Ein Problem ist, dass es da eine Eigendynamik gibt: Früher war der Tourismus auf den Galapagos umweltverträglich. Dann gab es Zuwachsraten von 20 Prozent, Investitionen wurden lukrativ. Man baute Hotels, wo man es nicht tun sollte. Außerdem schleppten die Touristen fremde Arten ein.
Sollte man also Menschen aus den Schutzgebieten möglichst fernhalten?
Nein, Reisen ist wichtig, weil Menschen eher schützen, was sie kennen. Nötig sind allerdings hohe Ökostandards, No-Go-Areas in allen Regionen und begrenzte Besucherzahlen, auch im Interesse der Touristen: Wer mit 25 Landrovern um einen Geparden herumsteht, hat kein Wildnisgefühl mehr.
Welche Rolle spielen die einheimischen Bewohner?
Eine entscheidende!

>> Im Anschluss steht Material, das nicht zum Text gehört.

Lemma record_exec_inv l s s' : inv s → exec l s = Some s' → inv s'.
Proof.
  intros Hs Hstep. destruct l as [rec| |i| |err|i err]; cbn in Hstep.
  - injection Hstep as <-. apply call_inv; [done|]. destruct rec; [by right; right; eexists|by left].
  - injection Hstep as <-. apply call_inv; [done|by right; left].
  - destruct (threads s !! i) as [t|] eqn:Hi; [|done]. cbn in Hstep. destruct (record_step i t s) eqn:Hr.
    + injection Hstep as <-. by eapply record_step_inv.
    + by eapply close_step_inv.
  - by eapply run_step_inv.
  - destruct (writer s) as [|rec| |] eqn:Hw; try done. injection Hstep as <-. pose proof (in_protocol _ Hs) as Hprot.
    pose proof (in_done _ Hs) as Hd. eapply writer_inv; try done; cbn; try known Hs.
    + rewrite (protocol_log _ _ _ Hprot). unfold phase_of. cbn. rewrite Hw. cbn. by rewrite decide_True.
    + by intros [|].
    + rewrite Hd, Hw. done.
  - destruct (threads s !! i) as [[]|] eqn:Hi; try done. injection Hstep as <-. destruct (in_knows _ Hs _ _ Hi) as [Hc Hd].
    pose proof (proj1 (in_done _ Hs) Hd) as Hw. destruct (in_end _ Hs) as [Hq Hqe]; [by right|].
    pose proof (count_one closing _ _ _ Hi eq_refl) as H1. pose proof (in_closing _ Hs) as H2. rewrite Hc in H2.
    assert (Ho : store_open s = true) by (destruct (store_open s); [done|cbn in H2; lia]).
    eapply goto_inv; try done; cbn; try known Hs.
    + rewrite (protocol_log _ _ _ (in_protocol _ Hs)). unfold phase_of. cbn. by rewrite Hqe, Hw, Hc, Ho.
    + rewrite Ho. cbn. lia.
Qed.

Lemma reachable_recorder size s : reachable_from size s → inv s ∧ queueSize s = queueSize (NewRecorder size).
Proof.
  apply (reachable_invariant _ _ (λ s, inv s ∧ queueSize s = queueSize (NewRecorder size))).
  - intros ? <-. split; [apply NewRecorder_inv|done].
  - intros s1 s2 [Hs Hz] [l Hl]. split; [by eapply record_exec_inv|]. rewrite <-Hz. clear -Hl.
    destruct l; cbn in Hl; unfold record_step, close_step, run_step, send, close_queue, mbind, option_bind in Hl;
      simplify_eq/=; try done; repeat (case_match; simplify_eq/=; try done).
Qed.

Auch Einheimische müssen vom Tourismus profitieren und erkennen, dass das Naturschutzgebiet einen Wert für sie hat. Allzu oft läuft es so, dass ein Investor eine Lodge baut, einen westlichen Manager anheuert und Hotelangestellte aus der Großstadt holt. Besser wäre es, vor Ort auszubilden, denn jeder ortsansässige Angestellte mehr ist ein Wilderer weniger.

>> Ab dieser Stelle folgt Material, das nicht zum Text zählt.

Lemma sum_list_with_elem {A} (f : A → nat) l i x : l !! i = Some x → f x ≤ sum_list_with f l.
Proof.
  revert i. induction l as [|z l IH]; intros [|i]; simpl; [done..| |]; [intros [= ->]; lia|].
  intros Hi. specialize (IH i Hi). lia.
Qed.

Lemma sum_list_with_two {A} (f : A → nat) l i j x y :
  i ≠ j → l !! i = Some x → l !! j = Some y → f x + f y ≤ sum_list_with f l.
Proof.
  revert i j. induction l as [|z l IH]; intros [|i] [|j] Hij; simpl; try done.
  - intros [= ->] Hj. pose proof (sum_list_with_elem f l j y Hj). lia.
  - intros Hi [= ->]. pose proof (sum_list_with_elem f l i x Hi). lia.
  - intros Hi Hj. specialize (IH i j ltac:(lia) Hi Hj). lia.
Qed.

Lemma sum_list_with_pos {A} (f : A → nat) l : 0 < sum_list_with f l → ∃ i x, l !! i = Some x ∧ 0 < f x.
Proof.
  induction l as [|z l IH]; simpl; [lia|]. intros Hp. destruct (decide (0 < f z)).
  - by exists 0, z.
  - destruct IH as (i & x & Hi & Hx); [lia|]. by exists (S i), x.
Qed.

(** ** The invariant *)

(** The keys a goroutine has locked, is locking and has yet to lock. *)
Definition keys_of (t : thread) : option (list string) :=
  match t with
  | TLock done todo => Some ((fst <$> done) ++ todo)
  | TWait done key _ todo => Some ((fst <$> done) ++ key :: todo)
  | _ => None
  end.

Record inv (paths : list (list string)) (s : state) : Prop := {
  inv_uses i t k e : threads s !! i = Some t → (k, e) ∈ uses t → locks s !! k = Some e;
  inv_entry k e : locks s !! k = Some e → ∃ en, heap s !! e = Some en ∧ (0 < refCount en)%Z;
  inv_inj k k' e : locks s !! k = Some e → locks s !! k' = Some e → k = k';
  inv_refs e en : heap s !! e = Some en → refCount en = Z.of_nat (total_of uses e (threads s));
  inv_locked e en : heap s !! e = Some en → Nat.b2n (locked en) = total_of holds e (threads s);
  inv_keys i t ks : threads s !! i = Some t → keys_of t = Some ks →
    ∃ ps, paths !! i = Some ps ∧ ks = lock_keys ps;
  inv_calm : panicked s = false;
}.

(** The total of an entry after one goroutine has moved. *)
Lemma total_goto f e ts i t t' :
  ts !! i = Some t → total_of f e (<[i := t']> ts) + count e (f t) = total_of f e ts + count e (f t').
Proof. intros Hi. by apply (sum_list_with_insert (λ t, count e (f t))). Qed.

Lemma total_elem f e ts i t : ts !! i = Some t → count e (f t) ≤ total_of f e ts.
Proof. intros Hi. by apply (sum_list_with_elem (λ t, count e (f t)) ts i). Qed.

Lemma lookup_threads (ts : list thread) i t j t' :
  <[i := t]> ts !! j = Some t' → (j = i ∧ t' = t) ∨ (j ≠ i ∧ ts !! j = Some t').
Proof. intros [(-> & -> & _)|[? ?]]%list_lookup_insert_Some; auto. Qed.

Lemma holds_uses t x : x ∈ holds t → x ∈ uses t.
Proof. destruct t; simpl; set_solver. Qed.

Lemma inv_new paths : inv paths (newPathLocker paths).
Proof.
  split; simpl.
  - intros i t k e. rewrite list_lookup_fmap. destruct (paths !! i); [|done].
    intros [= <-] ?%not_elem_of_nil. done.
  - intros k e. by rewrite lookup_empty.
  - intros k k' e. by rewrite lookup_empty.
  - intros e en. by rewrite lookup_empty.
  - intros e en. by rewrite lookup_empty.
  - intros i t ks. rewrite list_lookup_fmap. destruct (paths !! i) as [ps|]; [|done].
    intros [= <-] [= <-]. eauto.
  - done.
Qed.

Section preservation.
Context (paths : list (list string)).

(** A move that uses and holds the same entries. *)
Lemma inv_goto s i t t' :
  inv paths s → threads s !! i = Some t → uses t' ≡ₚ uses t → holds t' ≡ₚ holds t →
  (keys_of t' = keys_of t ∨ keys_of t' = None) → inv paths (goto i t' s).
Proof.
  intros Hs Hi Hu Hh Hk.
  assert (Hc : ∀ f e, f t' ≡ₚ f t → total_of f e (<[i := t']> (threads s)) = total_of f e (threads s)).
  { intros f e Hf. pose proof (total_goto f e (threads s) i t t' Hi).
    assert (count e (f t') = count e (f t)) by (unfold count; by rewrite Hf). lia. }
  split; simpl.
  - intros j t1 k e [[-> ->]|[Hj ?]]%lookup_threads.
    + rewrite Hu. by apply (inv_uses _ _ Hs i).
    + by apply (inv_uses _ _ Hs j).
  - apply (inv_entry _ _ Hs).
  - apply (inv_inj _ _ Hs).
  - intros e en. rewrite Hc by done. apply (inv_refs _ _ Hs).
  - intros e en. rewrite Hc by done. apply (inv_locked _ _ Hs).
  - intros j t1 ks [[-> ->]|[Hj ?]]%lookup_threads; [|by apply (inv_keys _ _ Hs j)].
    destruct Hk as [-> | ->]; [by apply (inv_keys _ _ Hs i)|done].
  - apply (inv_calm _ _ Hs).
Qed.

(** Entries nobody has counted himself in are not in the heap with users. *)
Lemma total_new s e : inv paths s → heap s !! e = None → total_of uses e (threads s) = 0 ∧ total_of holds e (threads s) = 0.
Proof.
  intros Hs He.
  assert (∀ f, (∀ t x, x ∈ f t → x ∈ uses t) → total_of f e (threads s) = 0) as Hf.
  { intros f Hf. destruct (decide (total_of f e (threads s) = 0)) as [|Hne]; [done|].
    destruct (sum_list_with_pos (λ t, count e (f t)) (threads s)) as (i & t & Hi & Hc); [unfold total_of in *; lia|].
    apply count_elem in Hc as [k Hk%Hf]. apply (inv_uses _ _ Hs i) in Hk; [|done].
    apply (inv_entry _ _ Hs) in Hk as (en & ? & _). congruence. }
  split; apply Hf; [done|apply holds_uses].
Qed.

(** What taking part in an entry changes. *)
Lemma acquire_spec s key :
  inv paths s →
  let '(s', entry) := acquire key s in
  threads s' = threads s ∧ panicked s' = panicked s ∧
  (∀ k, locks s' !! k = if decide (k = key) then Some entry else locks s !! k) ∧
  (∀ k, locks s !! k = Some entry → k = key) ∧
  (∀ e, locks s !! key = Some e → e = entry) ∧
  (∀ e, e ≠ entry → heap s' !! e = heap s !! e) ∧
  ∃ en, heap s' !! entry = Some en ∧ refCount en = (1 + Z.of_nat (total_of uses entry (threads s)))%Z ∧
    Nat.b2n (locked en) = total_of holds entry (threads s).
Proof.
  intros Hs. unfold acquire. destruct (locks s !! key) as [entry|] eqn:Hk; simpl.
  - destruct (inv_entry _ _ Hs _ _ Hk) as (en & Hen & _). split_and!; [done|done|..].
    + intros k. by destruct (decide (k = key)) as [->|].
    + intros k Hk'. by apply (inv_inj _ _ Hs k key entry).
    + by intros e [= <-].
    + intros e He. by rewrite lookup_alter_ne.
    + exists (incr en). rewrite lookup_alter_eq, Hen. simpl.
      rewrite (inv_refs _ _ Hs _ _ Hen), (inv_locked _ _ Hs _ _ Hen). split_and!; [done|lia|done].
  - set (entry := fresh (dom (heap s))).
    assert (Hnew : heap s !! entry = None) by (apply not_elem_of_dom, is_fresh).
    destruct (total_new s entry Hs Hnew) as [Hu Hh]. split_and!; [done|done|..].
    + intros k. destruct (decide (k = key)) as [->|]; [by rewrite lookup_insert_eq|by rewrite lookup_insert_ne].
    + intros k He. destruct (inv_entry _ _ Hs _ _ He) as (en & Hen & _). congruence.
    + done.
    + intros e He. by rewrite lookup_alter_ne, lookup_insert_ne.
    + exists (incr (mk_pathEntry false 0)). rewrite lookup_alter_eq, lookup_insert_eq, Hu, Hh. done.
Qed.

Lemma inv_acquire s i done key todo :
  inv paths s → threads s !! i = Some (TLock done (key :: todo)) →
  let '(s', entry) := acquire key s in inv paths (goto i (TWait done key entry todo) s').
Proof.
  intros Hs Hi. pose proof (acquire_spec s key Hs) as Ha. destruct (acquire key s) as [s' entry].
  destruct Ha as (Hth & Hp & Hl & Hinj & Hkey & Hheap & en & Hen & Href & Hlk).
  pose proof (λ e, total_goto uses e (threads s) i _ (TWait done key entry todo) Hi) as Hu.
  pose proof (λ e, total_goto holds e (threads s) i _ (TWait done key entry todo) Hi) as Hh.
  simpl in Hu, Hh. setoid_rewrite count_cons in Hu.
  assert (Hold : ∀ k e, locks s !! k = Some e → locks s' !! k = Some e).
  { intros k e He. rewrite Hl. destruct (decide (k = key)) as [->|]; [|done]. by rewrite (Hkey e). }
  split; simpl; rewrite ?Hth, ?Hp; try apply (inv_calm _ _ Hs).
  - intros j t k e [[-> ->]|[_ Hj]]%lookup_threads Hin.
    + simpl in Hin. apply elem_of_cons in Hin as [[= -> ->]|Hin].
      * by rewrite Hl, decide_True.
      * by apply Hold, (inv_uses _ _ Hs i _ k e Hi).
    + by apply Hold, (inv_uses _ _ Hs j _ k e Hj).
  - intros k e. rewrite Hl. destruct (decide (k = key)) as [->|Hne].
    + intros [= <-]. exists en. split; [done|lia].
    + intros He. rewrite Hheap by (intros ->; by apply Hne, Hinj). by apply (inv_entry _ _ Hs k).
  - intros k k' e. rewrite !Hl. destruct (decide (k = key)) as [->|], (decide (k' = key)) as [->|].
    + done.
    + intros [= <-] He. by apply Hinj in He.
    + intros He [= <-]. by apply Hinj in He.
    + apply (inv_inj _ _ Hs).
  - intros e en' He. specialize (Hu e). destruct (decide (entry = e)) as [<-|Hne].
    + rewrite Hen in He. injection He as <-. lia.
    + rewrite Hheap in He by done. rewrite (inv_refs _ _ Hs e en' He). lia.
  - intros e en' He. specialize (Hh e). destruct (decide (entry = e)) as [<-|Hne].
    + rewrite Hen in He. injection He as <-. lia.
    + rewrite Hheap in He by done. rewrite (inv_locked _ _ Hs e en' He). lia.
  - intros j t ks [[-> ->]|[_ Hj]]%lookup_threads; [|by apply (inv_keys _ _ Hs j)].
    exact (inv_keys _ _ Hs i _ ks Hi).
Qed.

Bringt der Naturtourismus viel Umsatz?
Wenn man ausrechnet, wie viel Geld ein Galapagos-Reisender insgesamt ausgibt, und das mit der Zahl der Besucher multipliziert, kommt man auf Millionenbeträge.
Ist ökologisch verträglicher Tourismus nur etwas für Reiche?
Vor allem in Ostafrika versucht man es mit hohen Eintrittsgeldern. Unser Ansatz wäre, der Mehrheit hohe Preise abzuverlangen, aber eine Tür offen zu lassen für Menschen, die wenig Mittel, dafür ein spezielles Interesse haben, Biologiestudenten etwa.